§ WHAT TO PRODUCE
From the records below, count the lines containing the word "positive" and give only that number.

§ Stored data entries
*****
(* ===== verification/GoFloat.v ===== *)
(** Go's [float64], as IEEE-754 binary64 computed by the Standard Library's
    [SpecFloat] (53-bit mantissa, round to nearest even), and the exactness of
    its arithmetic and comparisons on integers below 2^53.  The sliding windows
    and the health checks of proxyd compute with these operations. *)
From Stdlib Require Import ZArith Lia Bool SpecFloat.
Local Open Scope Z_scope.

Abbreviation float64 := spec_float.

(** The operators [+], [-], [/] and [<=] on float64. *)
Definition fadd : float64 -> float64 -> float64 := SFadd 53 1024.
Definition fsub : float64 -> float64 -> float64 := SFsub 53 1024.
Definition fdiv : float64 -> float64 -> float64 := SFdiv 53 1024.
Definition fleb : float64 -> float64 -> bool := SFleb.
Definition fltb : float64 -> float64 -> bool := SFltb.
(** The conversion [float64(n)] of an integer. *)
Definition f_of_Z (n : Z) : float64 := binary_normalize 53 1024 n 0 false.
(** The conversion of a float64 to an integer type: truncation toward zero. *)
Definition f_trunc (f : float64) : Z :=
  match f with
  | S754_finite s m e =>
      let a := if 0 <=? e then Zpos m * 2 ^ e else Zpos m / 2 ^ (- e) in
      if s then - a else a
  | _ => 0
  end.

#[global] Arguments f_of_Z : simpl never.
#[global] Arguments fadd : simpl never.
#[global] Arguments fsub : simpl never.
#[global] Arguments fdiv : simpl never.

(** ** Exactness on integers below 2^53 *)

Lemma iter_xO (m d : positive) : Zpos (Pos.iter xO m d) = Zpos m * 2 ^ Zpos d.
Proof.
  induction d using Pos.peano_ind.
  - cbn. lia.
  - rewrite Pos.iter_succ, Pos2Z.inj_xO, IHd, Pos2Z.inj_succ, Z.pow_succ_r by lia. lia.
Qed.

Lemma digits2_log2 (m : positive) : Zpos (digits2_pos m) = Z.log2 (Zpos m) + 1.
Proof.
  induction m; cbn [digits2_pos].
  - rewrite Pos2Z.inj_succ, IHm. change (Zpos m~1) with (2 * Zpos m + 1).
    rewrite Z.log2_succ_double by lia. lia.
  - rewrite Pos2Z.inj_succ, IHm. change (Zpos m~0) with (2 * Zpos m).
    rewrite Z.log2_double by lia. lia.
  - reflexivity.
Qed.

Lemma Zdigits2_shift (m k : Z) : 0 < m -> 0 <= k ->
  Zdigits2 (m * 2 ^ k) = Z.log2 m + 1 + k.
Proof.
  intros Hm Hk. assert (0 < m * 2 ^ k) as H by (apply Z.mul_pos_pos; [lia|apply Z.pow_pos_nonneg; lia]).
  destruct (m * 2 ^ k) as [|p|p] eqn:E; try lia.
  cbn [Zdigits2]. rewrite digits2_log2, <- E, Z.log2_mul_pow2 by lia. lia.
Qed.

Lemma shr_iter (m : Z) (p : positive) : 0 < m ->
  iter_pos shr_1 p (Build_shr_record (m * 2 ^ Zpos p) false false) = Build_shr_record m false false.
Proof.
  revert m. induction p; intros m Hm.
  - change (Zpos p~1) with (2 * Zpos p + 1).
    rewrite Z.pow_add_r, Z.pow_1_r by lia.
    replace (2 * Zpos p) with (Zpos p + Zpos p) by lia. rewrite Z.pow_add_r by lia.
    cbn [iter_pos].
    set (q := 2 ^ Zpos p) in *.
    assert (0 < q) by (apply Z.pow_pos_nonneg; lia).
    replace (m * (q * q * 2)) with (2 * (m * q * q)) by lia.
    replace (shr_1 _) with (Build_shr_record (m * q * q) false false).
    + rewrite IHp by nia. apply IHp; lia.
    + assert (0 < m * q * q) by nia. destruct (m * q * q); try lia. reflexivity.
  - change (Zpos p~0) with (2 * Zpos p).
    replace (2 * Zpos p) with (Zpos p + Zpos p) by lia. rewrite Z.pow_add_r by lia.
    cbn [iter_pos]. assert (0 < 2 ^ Zpos p) by (apply Z.pow_pos_nonneg; lia).
    rewrite Z.mul_assoc, IHp by nia. apply IHp; lia.
  - cbn [iter_pos]. replace (m * 2 ^ 1) with (2 * m) by lia.
    destruct m; try lia. reflexivity.
Qed.

Lemma fexp_small (d : Z) : 0 < d -> fexp 53 1024 d = d - 53.
Proof. intros. unfold fexp, emin. lia. Qed.

Lemma shr_fexp_id (m : Z) : 0 < m < 2 ^ 53 ->
  let M := m * 2 ^ (52 - Z.log2 m) in
  shr_fexp 53 1024 M (Z.log2 m - 52) loc_Exact = (Build_shr_record M false false, Z.log2 m - 52).
Proof.
  intros Hm M. unfold shr_fexp, M.
  assert (Z.log2 m < 53) by (apply Z.log2_lt_pow2; lia).
  pose proof (Z.log2_nonneg m).
  rewrite Zdigits2_shift by lia.
  rewrite fexp_small by lia.
  replace (_ - _ - _) with 0 by lia. reflexivity.
Qed.

Lemma binary_round_exact (s : bool) (m k : Z) (p : positive) :
  0 < m < 2 ^ 53 -> 0 <= k -> Zpos p = m * 2 ^ k ->
  binary_round 53 1024 s p (- k) =
  S754_finite s (Z.to_pos (m * 2 ^ (52 - Z.log2 m))) (Z.log2 m - 52).
Proof.
  intros Hm Hk Hp.
  assert (Hl : Z.log2 m < 53) by (apply Z.log2_lt_pow2; lia).
  pose proof (Z.log2_nonneg m) as Hl0.
  assert (HM : 0 < m * 2 ^ (52 - Z.log2 m)).
  { apply Z.mul_pos_pos; [lia|]. apply Z.pow_pos_nonneg; lia. }
  assert (Hfin : forall mz ez, 
    shr_fexp 53 1024 (Zpos mz) ez loc_Exact =
      (Build_shr_record (m * 2 ^ (52 - Z.log2 m)) false false, Z.log2 m - 52) ->
    binary_round_aux 53 1024 s (Zpos mz) ez loc_Exact =
      S754_finite s (Z.to_pos (m * 2 ^ (52 - Z.log2 m))) (Z.log2 m - 52)).
  { intros mz ez H. unfold binary_round_aux. rewrite H. cbn [shr_m loc_of_shr_record round_nearest_even].
    rewrite (shr_fexp_id m Hm). cbn [shr_m].
    destruct (m * 2 ^ (52 - Z.log2 m)) as [|q|q] eqn:E; try lia.
    destruct (Z.leb_spec (Z.log2 m - 52) (1024 - 53)); [reflexivity|lia]. }
  unfold binary_round.
  change (Z.pos (digits2_pos p)) with (Zdigits2 (Zpos p)).
  rewrite Hp, Zdigits2_shift by lia.
  replace (Z.log2 m + 1 + k + - k) with (Z.log2 m + 1) by lia.
  rewrite fexp_small by lia.
  unfold shl_align.
  destruct (Z.log2 m + 1 - 53 - - k) as [|n|n] eqn:En.
  - apply Hfin. rewrite Hp. replace k with (52 - Z.log2 m) by lia.
    replace (- (52 - Z.log2 m)) with (Z.log2 m - 52) by lia. apply shr_fexp_id; assumption.
  - apply Hfin. rewrite Hp. unfold shr_fexp. rewrite Zdigits2_shift by lia.
    rewrite fexp_small by lia.
    replace (_ - _ - _) with (Zpos n) by lia. cbn [shr shr_record_of_loc].
    replace (m * 2 ^ k) with (m * 2 ^ (52 - Z.log2 m) * 2 ^ Zpos n).
    2:{ rewrite <- Z.mul_assoc, <- Z.pow_add_r by lia. do 2 f_equal. lia. }
    rewrite shr_iter by lia. f_equal. lia.
  - apply Hfin. rewrite iter_xO, Hp.
    replace (m * 2 ^ k * 2 ^ Zpos n) with (m * 2 ^ (52 - Z.log2 m)).
    2:{ rewrite <- Z.mul_assoc, <- Z.pow_add_r by lia. do 2 f_equal. lia. }
    replace (Z.log2 m + 1 - 53) with (Z.log2 m - 52) by lia. apply shr_fexp_id; assumption.
Qed.

Definition f_exact (n : Z) : Prop := Z.abs n < 2 ^ 53.

(** The mantissa and exponent of the integer [n]. *)
Definition f_mant (n : Z) : Z := Z.abs n * 2 ^ (52 - Z.log2 (Z.abs n)).
Definition f_expo (n : Z) : Z := Z.log2 (Z.abs n) - 52.

Lemma normalize_exact (n k : Z) : n <> 0 -> f_exact n -> 0 <= k ->
  binary_normalize 53 1024 (n * 2 ^ k) (- k) false =
  S754_finite (n <? 0) (Z.to_pos (f_mant n)) (f_expo n).
Proof.
  intros Hn Hx Hk. unfold f_exact in Hx. pose proof (Z.pow_pos_nonneg 2 k ltac:(lia) Hk) as Hp.
  unfold f_mant, f_expo.
  destruct (n * 2 ^ k) as [|p|p] eqn:E; [nia| |].
  - cbn [binary_normalize]. destruct (Z.ltb_spec n 0); [nia|].
    apply binary_round_exact; [lia|lia|]. rewrite Z.abs_eq; lia.
  - cbn [binary_normalize]. destruct (Z.ltb_spec n 0); [|nia].
    apply binary_round_exact; [lia|lia|]. nia.
Qed.

Lemma f_of_Z_finite (n : Z) : n <> 0 -> f_exact n ->
  f_of_Z n = S754_finite (n <? 0) (Z.to_pos (f_mant n)) (f_expo n).
Proof.
  intros Hn Hx. unfold f_of_Z. rewrite <- (normalize_exact n 0) by (auto; lia).
  rewrite Z.pow_0_r, Z.mul_1_r. reflexivity.
Qed.

Lemma f_log2_bound (n : Z) : f_exact n -> 0 <= Z.log2 (Z.abs n) <= 52.
Proof.
  unfold f_exact. intros H. split; [apply Z.log2_nonneg|].
  destruct (Z.eq_dec n 0) as [->|Hn]; [cbn; lia|].
  apply Z.lt_succ_r. apply Z.log2_lt_pow2; lia.
Qed.

Lemma f_mant_pos (n : Z) : n <> 0 -> f_exact n -> 0 < f_mant n.
Proof.
  intros Hn Hx. unfold f_mant. pose proof (f_log2_bound n Hx).
  apply Z.mul_pos_pos; [lia|apply Z.pow_pos_nonneg; lia].
Qed.

(** Aligning the mantissa of [n] on the exponent [- k] gives [|n| * 2^k]. *)
Lemma shl_align_exact (n k : Z) : n <> 0 -> f_exact n -> - k <= f_expo n ->
  cond_Zopp (n <? 0) (Zpos (fst (shl_align (Z.to_pos (f_mant n)) (f_expo n) (- k)))) = n * 2 ^ k.
Proof.
  intros Hn Hx Hk. pose proof (f_mant_pos n Hn Hx). pose proof (f_log2_bound n Hx).
  assert (H1 : Zpos (fst (shl_align (Z.to_pos (f_mant n)) (f_expo n) (- k))) = Z.abs n * 2 ^ k).
  { unfold shl_align. destruct (- k - f_expo n) as [|p|p] eqn:E; cbn [fst].
    - rewrite Z2Pos.id by lia. unfold f_mant, f_expo in *. do 2 f_equal. lia.
    - lia.
    - rewrite iter_xO, Z2Pos.id by lia. unfold f_mant, f_expo in *.
      rewrite <- Z.mul_assoc, <- Z.pow_add_r by lia. do 2 f_equal. lia. }
  rewrite H1. destruct (Z.ltb_spec n 0); cbn [cond_Zopp]; [|rewrite Z.abs_eq by lia; lia].
  rewrite Z.abs_neq by lia. lia.
Qed.

Lemma f_of_Z_0 : f_of_Z 0 = S754_zero false.
Proof. reflexivity. Qed.

Section exact.
Variables a b : Z.
Hypothesis Ha : f_exact a.
Hypothesis Hb : f_exact b.

Lemma f_min_expo : a <> 0 -> b <> 0 -> 
  exists k, 0 <= k /\ Z.min (f_expo a) (f_expo b) = - k /\ - k <= f_expo a /\ - k <= f_expo b.
Proof.
  intros _ _. exists (- Z.min (f_expo a) (f_expo b)).
  pose proof (f_log2_bound a Ha). pose proof (f_log2_bound b Hb). unfold f_expo. lia.
Qed.

Lemma normalize_of_Z (n k : Z) : f_exact n -> 0 <= k ->
  binary_normalize 53 1024 (n * 2 ^ k) (- k) false = f_of_Z n.
Proof.
  intros Hx Hk. destruct (Z.eq_dec n 0) as [->|Hn]; [reflexivity|].
  rewrite normalize_exact, f_of_Z_finite by auto. reflexivity.
Qed.

(** Addition of integers below 2^53 is exact. *)
Lemma fadd_exact : f_exact (a + b) -> fadd (f_of_Z a) (f_of_Z b) = f_of_Z (a + b).
Proof.
  intros Hs. destruct (Z.eq_dec a 0) as [->|Na].
  { rewrite f_of_Z_0. destruct (Z.eq_dec b 0) as [->|Nb]; [reflexivity|].
    rewrite Z.add_0_l, (f_of_Z_finite b) by auto. reflexivity. }
  destruct (Z.eq_dec b 0) as [->|Nb].
  { rewrite f_of_Z_0, Z.add_0_r, (f_of_Z_finite a) by auto. reflexivity. }
  destruct (f_min_expo Na Nb) as (k & Hk & Hmin & H1 & H2).
  rewrite (f_of_Z_finite a), (f_of_Z_finite b) by auto.
  unfold fadd, SFadd. rewrite Hmin, !shl_align_exact by auto.
  rewrite <- Z.mul_add_distr_r. apply normalize_of_Z; auto.
Qed.

(** Subtraction of integers below 2^53 is exact. *)
Lemma fsub_exact : f_exact (a - b) -> fsub (f_of_Z a) (f_of_Z b) = f_of_Z (a - b).
Proof.
  intros Hs. destruct (Z.eq_dec b 0) as [->|Nb].
  { rewrite f_of_Z_0, Z.sub_0_r. destruct (Z.eq_dec a 0) as [->|Na]; [reflexivity|].
    rewrite (f_of_Z_finite a) by auto. reflexivity. }
  destruct (Z.eq_dec a 0) as [->|Na].
  { rewrite f_of_Z_0, Z.sub_0_l in *. rewrite (f_of_Z_finite b), (f_of_Z_finite (- b)) by (auto; lia).
    unfold fsub, SFsub, f_mant, f_expo. rewrite Z.abs_opp. f_equal.
    destruct (Z.ltb_spec b 0), (Z.ltb_spec (- b) 0); auto; lia. }
  destruct (f_min_expo Na Nb) as (k & Hk & Hmin & H1 & H2).
  rewrite (f_of_Z_finite a), (f_of_Z_finite b) by auto.
  unfold fsub, SFsub. rewrite Hmin, !shl_align_exact by auto.
  rewrite <- Z.mul_sub_distr_r. apply normalize_of_Z; auto.
Qed.
End exact.

Lemma f_compare_pos (a b : Z) : 0 < a -> 0 < b -> f_exact a -> f_exact b ->
  match f_expo a ?= f_expo b with
  | Lt => Lt | Gt => Gt
  | Eq => Pos.compare_cont Eq (Z.to_pos (f_mant a)) (Z.to_pos (f_mant b))
  end = (a ?= b).
Proof.
  intros Ha Hb Xa Xb. pose proof (f_mant_pos a ltac:(lia) Xa). pose proof (f_mant_pos b ltac:(lia) Xb).
  pose proof (f_log2_bound a Xa) as La. pose proof (f_log2_bound b Xb) as Lb.
  pose proof (Z.log2_spec a Ha) as Sa. pose proof (Z.log2_spec b Hb) as Sb.
  unfold f_expo, f_mant in *. rewrite !Z.abs_eq in * by lia.
  destruct (Z.compare_spec (Z.log2 a - 52) (Z.log2 b - 52)) as [E|E|E]; symmetry.
  - change (Pos.compare_cont Eq ?x ?y) with (Zpos x ?= Zpos y). rewrite !Z2Pos.id by lia.
    replace (Z.log2 b) with (Z.log2 a) by lia.
    rewrite !(Z.mul_comm _ (2 ^ _)), <- Zmult_compare_compat_l; [reflexivity|].
    apply Z.lt_gt, Z.pow_pos_nonneg; lia.
  - apply Z.compare_lt_iff. destruct (Z.lt_ge_cases a b); [assumption|].
    assert (Z.log2 b <= Z.log2 a) by (apply Z.log2_le_mono; lia). lia.
  - apply Z.compare_gt_iff. destruct (Z.lt_ge_cases b a); [assumption|].
    assert (Z.log2 a <= Z.log2 b) by (apply Z.log2_le_mono; lia). lia.
Qed.

(** Integers below 2^53 are ordered as floats the way they are as integers. *)
Lemma f_compare_exact (a b : Z) : f_exact a -> f_exact b ->
  SFcompare (f_of_Z a) (f_of_Z b) = Some (a ?= b).
Proof.
  intros Xa Xb.
  destruct (Z.eq_dec a 0) as [->|Na], (Z.eq_dec b 0) as [->|Nb]; [reflexivity| | |];
    rewrite ?f_of_Z_0, ?(f_of_Z_finite a), ?(f_of_Z_finite b) by auto; cbn [SFcompare].
  - f_equal. destruct (Z.ltb_spec b 0); symmetry; [apply Z.compare_gt_iff|apply Z.compare_lt_iff]; lia.
  - f_equal. destruct (Z.ltb_spec a 0); symmetry; [apply Z.compare_lt_iff|apply Z.compare_gt_iff]; lia.
  - f_equal. destruct (Z.ltb_spec a 0), (Z.ltb_spec b 0).
    + rewrite <- (Z.compare_opp b a).
      rewrite <- (f_compare_pos (- b) (- a)); unfold f_exact in *; try lia.
      assert (Em : forall n, f_mant (- n) = f_mant n) by (intros; unfold f_mant; rewrite Z.abs_opp; auto).
      assert (Ee : forall n, f_expo (- n) = f_expo n) by (intros; unfold f_expo; rewrite Z.abs_opp; auto).
      rewrite !Em, !Ee. rewrite (Z.compare_antisym (f_expo b) (f_expo a)).
      destruct (f_expo b ?= f_expo a) eqn:E; cbn [CompOpp]; auto.
      change (Pos.compare_cont Eq ?x ?y) with (Pos.compare x y).
      rewrite (Pos.compare_antisym (Z.to_pos (f_mant b))), CompOpp_involutive. reflexivity.
    + symmetry. apply Z.compare_lt_iff. lia.
    + symmetry. apply Z.compare_gt_iff. lia.
    + apply f_compare_pos; auto; lia.
Qed.

Lemma fleb_exact (a b : Z) : f_exact a -> f_exact b -> fleb (f_of_Z a) (f_of_Z b) = (a <=? b).
Proof.
  intros Xa Xb. unfold fleb, SFleb. rewrite f_compare_exact by auto. unfold Z.leb.
  destruct (a ?= b); reflexivity.
Qed.

Lemma f_trunc_exact (a : Z) : f_exact a -> f_trunc (f_of_Z a) = a.
Proof.
  intros Xa. destruct (Z.eq_dec a 0) as [->|Na]; [reflexivity|].
  rewrite f_of_Z_finite by auto. cbn [f_trunc].
  pose proof (f_mant_pos a Na Xa). pose proof (f_log2_bound a Xa).
  rewrite Z2Pos.id by lia. unfold f_mant, f_expo in *.
  assert (E : (if 0 <=? Z.log2 (Z.abs a) - 52
    then Z.abs a * 2 ^ (52 - Z.log2 (Z.abs a)) * 2 ^ (Z.log2 (Z.abs a) - 52)
    else Z.abs a * 2 ^ (52 - Z.log2 (Z.abs a)) / 2 ^ (- (Z.log2 (Z.abs a) - 52))) = Z.abs a).
  { destruct (Z.leb_spec 0 (Z.log2 (Z.abs a) - 52)).
    - replace (Z.log2 (Z.abs a)) with 52 by lia. lia.
    - replace (- (Z.log2 (Z.abs a) - 52)) with (52 - Z.log2 (Z.abs a)) by lia.
      apply Z.div_mul, Z.pow_nonzero; lia. }
  rewrite E. destruct (Z.ltb_spec a 0); lia.
Qed.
*****
§ ANSWER BOX
4